Telaraña de mentiras 2 265: 265.

Telaraña de mentiras 2 Sylvester no reaccionó.

Su respiración se mantuvo tranquila; ni siquiera sus pupilas reaccionaron.

Se había preparado para esta pregunta mucho antes incluso de embarcarse en este viaje.

Respondió rápidamente al hombre.

—No le toqué ni un pelo, Su Majestad.

De hecho, éramos amigos.

Sí, tuvimos un comienzo difícil, pero poco a poco me di cuenta de que solo era otro muchacho, cargando con la gran responsabilidad de volverse más fuerte y heredar su trono.

Me vi reflejado en él, ya que también demasiada gente espera grandes cosas de mí, Su Majestad.

Manipuló el punto débil del anciano trazando paralelismos entre él y Romel.

Los ojos de Sylvester se pusieron ligeramente llorosos y sus labios se crisparon como si estuviera sumido en el dolor de perder a un amigo.

—Ese día, algo debió de suceder.

Me había reunido con él una vez antes de la ceremonia de juramento de graduación.

Pero solo me enteré de su desaparición cuando la ceremonia comenzó y su nombre fue llamado.

Lo busqué por toda la escuela, pero no lo encontré en ninguna parte.

Yo…

perdí a dos grandes amigos en un solo mes, lamentablemente: Romel y Markus.

«Siento usar tu nombre, Markus.

Espero que tu alma descanse en paz».

La expresión severa del Rey se suavizó casi al instante al oír las últimas palabras de Sylvester con voz temblorosa.

Por un sentimiento compartido, levantó la mano y le dio una palmada en el hombro a Sylvester.

—Hijo…

¿Eso significa que…

Sylvester asintió con firmeza y se secó los ojos.

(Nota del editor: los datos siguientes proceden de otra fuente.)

(* ===== verification/Config.v ===== *)
(** * The operator configuration ([config.py])

    [OperatorConfig.from_spec] as the code has it: the values of the spec are
    taken as they are, a default stands for an absent key, and only the Redis
    secret reference is validated.  The fields therefore hold Python values;
    [config_flag] and [config_number] are how the handlers consume them. *)
From S2P Require Import Prelude PyValue Effects Services.

Record RedisSecretRef := MkRedisSecretRef { ref_name : string; ref_key : string }.

Record AnalysisPolicy := MkAnalysisPolicy {
  max_duration_minutes : pv;
  graceful_stop_timeout_minutes : pv;
  auto_soft_stop : pv;
  force_delete_on_escalation : pv;
}.

Record DatapointPolicy := MkDatapointPolicy {
  max_datapoint_runtime_minutes : pv;
  max_auto_requeues : pv;
}.

Record WorkerPolicy := MkWorkerPolicy {
  recycle_worker_interval_hours : pv;
  recycle_after_analysis : pv;
  min_recycle_interval_minutes : pv;
}.

Record WebBackgroundPolicy := MkWebBackgroundPolicy { stall_window_minutes : pv }.

Record StoragePolicy := MkStoragePolicy {
  archive_to_s3 : pv;
  storage_backend : pv;
  storage_bucket : pv;
  storage_secret_ref : pv;
  retention_days : pv;
  purge_completed_nfs_files : pv;
}.

Record OperatorConfig := MkOperatorConfig {
  server_url : pv;
  redis_url : pv;
  redis_secret_ref : option RedisSecretRef;
  dry_run : pv;
  target_worker_deployment : pv;
  target_web_background_deployment : pv;
  analysis_policy : AnalysisPolicy;
  datapoint_policy : DatapointPolicy;
  worker_policy : WorkerPolicy;
  web_background_policy : WebBackgroundPolicy;
  storage_policy : StoragePolicy;
}.

Definition DEFAULT_REDIS_URL : string := "".

(** [isinstance(v, str) and v] *)
Definition nonempty_str (v : pv) : option string :=
  match v with
  | PStr s => if String.eqb s "" then None else Some s
  | _ => None
  end.

Definition _redis_secret_ref_from_spec (raw : pv) : res (option RedisSecretRef) :=
  match raw with
  | PNone => Ok None
  | PDict m =>
      match nonempty_str (dget m "name"), nonempty_str (dget m "key") with
      | Some name, Some key => Ok (Some (MkRedisSecretRef name key))
      | _, _ => Raise (ValueError
          ("spec.redisCredentials.secretRef requires non-empty string 'name' and 'key' (issue #463); got name="
           +:+ py_repr (dget m "name") +:+ ", key=" +:+ py_repr (dget m "key")))
      end
  | v => Raise (ValueError
      ("spec.redisCredentials.secretRef must be an object with 'name' and 'key' (issue #463); got "
       +:+ type_name v +:+ ": " +:+ py_repr v))
  end.

(** [m.get(k, d)] on a dictionary, and on any value. *)
Definition dget_or (m : gmap string pv) (k : string) (d : pv) : pv := default d (m !! k).

Definition py_get_or (v : pv) (k : string) (d : pv) : res pv :=
  match v with
  | PDict m => Ok (dget_or m k d)
  | v => Raise (AttributeError (type_name v +:+ " object has no attribute get"))
  end.

(** The membership tests of the debug log, [k in analysis] for a truthy value:
    they raise on a value that is no container. *)
Definition membership_test (v : pv) : res unit :=
  if truthy v then
    match v with
    | PDict _ | PList _ | PStr _ => Ok tt
    | v => Raise (TypeError ("argument of type " +:+ type_name v +:+ " is not iterable"))
    end
  else Ok tt.

Definition from_spec (spec : gmap string pv) : res OperatorConfig :=
  let analysis := dget_or spec "analysisPolicy" (PDict ∅) in
  let datapoint := dget_or spec "datapointPolicy" (PDict ∅) in
  let worker := dget_or spec "workerPolicy" (PDict ∅) in
  let web_background := dget_or spec "webBackgroundPolicy" (PDict ∅) in
  let storage := dget_or spec "storagePolicy" (PDict ∅) in
  let redis_credentials := py_or (dget spec "redisCredentials") (PDict ∅) in
  membership_test analysis;;
  raw_ref ← py_get redis_credentials "secretRef";
  secret_ref ← _redis_secret_ref_from_spec raw_ref;
  max_duration ← py_get_or analysis "maxDurationMinutes" (PInt 180);
  graceful ← py_get_or analysis "gracefulStopTimeoutMinutes" (PInt 15);
  auto_stop ← py_get_or analysis "autoSoftStop" (PBool true);
  force_delete ← py_get_or analysis "forceDeleteOnEscalation" (PBool false);
  max_runtime ← py_get_or datapoint "maxDatapointRuntimeMinutes" (PInt 45);
  max_requeues ← py_get_or datapoint "maxAutoRequeues" (PInt 3);
  interval ← py_get_or worker "recycleWorkerIntervalHours" (PInt 12);
  after_analysis ← py_get_or worker "recycleAfterAnalysis" (PBool true);
  min_interval ← py_get_or worker "minRecycleIntervalMinutes" (PInt 30);
  stall ← py_get_or web_background "stallWindowMinutes" (PInt 10);
  archive ← py_get_or storage "archiveToS3" (PBool false);
  backend ← py_get_or storage "backend" PNone;
  bucket ← py_get_or storage "bucket" PNone;
  storage_ref ← py_get_or storage "secretRef" PNone;
  retention ← py_get_or storage "retentionDays" (PInt 7);
  purge ← py_get_or storage "purgeCompletedNFSFiles" (PBool true);
  mret (MkOperatorConfig
    (dget_or spec "serverUrl" (PStr ""))
    (dget_or spec "redisUrl" (PStr DEFAULT_REDIS_URL))
    secret_ref
    (dget_or spec "dryRun" (PBool false))
    (dget_or spec "targetWorkerDeployment" (PStr ""))
    (dget_or spec "targetWebBackgroundDeployment" (PStr ""))
    (MkAnalysisPolicy max_duration graceful auto_stop force_delete)
    (MkDatapointPolicy max_runtime max_requeues)
    (MkWorkerPolicy interval after_analysis min_interval)
    (MkWebBackgroundPolicy stall)
    (MkStoragePolicy archive backend bucket storage_ref retention purge)).

(** ** How the handlers use a field *)

(** [if config.flag:] *)
Definition config_flag (v : pv) : bool := truthy v.

(** A number in an arithmetic position ([bool] is a subclass of [int]). *)
Definition config_number (v : pv) : res Z :=
  match v with
  | PInt z => Ok z
  | PBool b => Ok (if b then 1 else 0)
  | v => Raise (TypeError ("unsupported type: " +:+ type_name v))
  end.

(** ** Facts *)

(** The accepted specs: every policy that is present is an object, and the
    secret reference, when given, names a non-empty secret and key. *)
Definition policy_fields : list string :=
  ["analysisPolicy"; "datapointPolicy"; "workerPolicy"; "webBackgroundPolicy"; "storagePolicy"].

Definition is_object (v : pv) : bool := is_dict v.

Definition secret_ref_ok (v : pv) : bool :=
  match v with
  | PNone => true
  | PDict m => opt_is_some (nonempty_str (dget m "name")) && opt_is_some (nonempty_str (dget m "key"))
  | _ => false
  end.

Definition credentials_ok (v : pv) : bool :=
  match py_or v (PDict ∅) with
  | PDict m => secret_ref_ok (dget m "secretRef")
  | _ => false
  end.

Definition spec_ok (spec : gmap string pv) : bool :=
  forallb (λ f, is_object (dget_or spec f (PDict ∅))) policy_fields
  && credentials_ok (dget spec "redisCredentials").

Lemma secret_ref_from_spec_ok raw : is_ok (_redis_secret_ref_from_spec raw) = secret_ref_ok raw.
Proof. destruct raw as [| | | | | |m]; try done. simpl. by destruct (nonempty_str (dget m "name")), (nonempty_str (dget m "key")). Qed.

Lemma secret_ref_nonempty raw r :
  _redis_secret_ref_from_spec raw = Ok (Some r) → ref_name r ≠ "" ∧ ref_key r ≠ "".
Proof.
  destruct raw as [| | | | | |m]; try done. simpl.
  assert (Hne : ∀ v s, nonempty_str v = Some s → s ≠ "").
  { intros v s. destruct v; simpl; try done. destruct (String.eqb_spec s0 ""); naive_solver. }
  destruct (nonempty_str (dget m "name")) eqn:En, (nonempty_str (dget m "key")) eqn:Ek; try done.
  intros [= <-]. eauto.
Qed.

Lemma from_spec_is_ok spec : is_ok (from_spec spec) = spec_ok spec.
Proof.
  unfold from_spec, spec_ok, policy_fields, credentials_ok. cbn [forallb].
  generalize (dget_or spec "analysisPolicy" (PDict ∅)) as a.
  generalize (dget_or spec "datapointPolicy" (PDict ∅)) as d.
  generalize (dget_or spec "workerPolicy" (PDict ∅)) as w.
  generalize (dget_or spec "webBackgroundPolicy" (PDict ∅)) as b.
  generalize (dget_or spec "storagePolicy" (PDict ∅)) as g.
  generalize (py_or (dget spec "redisCredentials") (PDict ∅)) as c.
  intros c g b w d a. cbv zeta.
  assert (is_object a = true → membership_test a = Ok tt) as Ha.
  { destruct a; try done. unfold membership_test. by case_match. }
  destruct (is_object a) eqn:Ea.
  2: { rewrite is_ok_bind. destruct (membership_test a); [|done]. rewrite is_ok_bind.
       destruct (py_get c "secretRef"); [|done]. rewrite is_ok_bind.
       destruct (_redis_secret_ref_from_spec _); [|done]. by destruct a. }
  rewrite Ha by done. rewrite is_ok_bind. destruct a as [| | | | | |a]; try done.
  rewrite is_ok_bind. destruct c as [| | | | | |c]; try (cbn; by rewrite ?andb_false_r).
  cbn [py_get]. rewrite is_ok_bind.
  rewrite <-(secret_ref_from_spec_ok (dget c "secretRef")).
  destruct (_redis_secret_ref_from_spec _) as [r|e]; cbn [is_ok]; [|by rewrite !andb_false_r].
  destruct d as [| | | | | |d], w as [| | | | | |w], b as [| | | | | |b], g as [| | | | | |g]; done.
Qed.

Lemma from_spec_ref spec c :
  from_spec spec = Ok c → ∃ raw, _redis_secret_ref_from_spec raw = Ok (redis_secret_ref c).
Proof.
  unfold from_spec. cbv zeta. intros E.
  apply res_bind_Ok in E as (? & _ & E). apply res_bind_Ok in E as (raw & _ & E).
  apply res_bind_Ok in E as (r & Er & E). exists raw. rewrite Er.
  repeat apply res_bind_Ok in E as (? & _ & E). by injection E as <-.
Qed.

(** [from_spec] accepts exactly the specs whose policies are objects and
    whose secret reference is complete, and the reference it returns is. *)
Theorem from_spec_accepts spec :
  is_ok (from_spec spec) = spec_ok spec ∧
  ∀ c r, from_spec spec = Ok c → redis_secret_ref c = Some r → ref_name r ≠ "" ∧ ref_key r ≠ "".
Proof.
  split; [apply from_spec_is_ok|]. intros c r E Hr. apply from_spec_ref in E as [raw E].
  rewrite Hr in E. by apply secret_ref_nonempty in E.
Qed.

Definition sample_spec : gmap string pv :=
  {["serverUrl" := PStr "http://web"; "dryRun" := PBool true;
    "redisCredentials" := PDict {["secretRef" := PDict {["name" := PStr "redis"; "key" := PStr "url"]}]}]}.

Lemma from_spec_accepts_witness : "redis" ≠ "" ∧ "url" ≠ "".
Proof.
  apply (proj2 (from_spec_accepts sample_spec)
    (default (MkOperatorConfig PNone PNone None PNone PNone PNone
        (MkAnalysisPolicy PNone PNone PNone PNone) (MkDatapointPolicy PNone PNone)
        (MkWorkerPolicy PNone PNone PNone) (MkWebBackgroundPolicy PNone)
        (MkStoragePolicy PNone PNone PNone PNone PNone PNone))
      (match from_spec sample_spec with Ok c => Some c | Raise _ => None end))
    (MkRedisSecretRef "redis" "url")); vm_compute; reflexivity.
Defined.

—Siento lo mismo, Su Majestad.

Romel debe de estar ahí fuera…

vivo.

Alguien no puede simplemente morir y no ser encontrado en un lugar tan vigilado como la Escuela del Amanecer.

Tal vez, el Imperio Masan se lo llevó, ya que estaba destinado a ser un fuerte heredero para Riveria, un reino más fuerte incluso que Gracia.

La Tierra Santa no tiene motivos para debilitar su propio patio trasero cuando Bestaria se sienta más allá del mar.

Solo Masan podría desear la ruina de Riveria.

—De hecho, he intentado encontrarlo durante los últimos meses mientras hacía mi trabajo.

Lamentablemente, soy demasiado pobre y de bajo rango como para hacer algo importante.

Pero aun así, encontré algo cuando estaba en el Norte, en el Condado de Jartel.

Allí, encontré este anillo a la venta en una joyería.

Sylvester le presentó un anillo con un diamante azul gigante.

Era hermoso y reconocible, ya que los grabados eran demasiado detallados para ser una creación al azar.

El Rey se abalanzó para tomarlo en su mano.

De hecho, unas cuantas lágrimas silenciosas rodaron por la mejilla arrugada del hombre.

—R-Romel…

Mi querido hijo…

¿Dónde?

¿Dónde lo encontró el dueño de la tienda?

Los hombros de Sylvester cayeron.

—En el Camino del Desierto…

que lleva al Condado de Sandwall…

hacia el Imperio Masan.

De ahí mis dudas.

Los ojos del Rey brillaron al instante.

Se secó las lágrimas y dejó el anillo.

—¡Está vivo!

Romel tenía el talento para ser un Gran Mago.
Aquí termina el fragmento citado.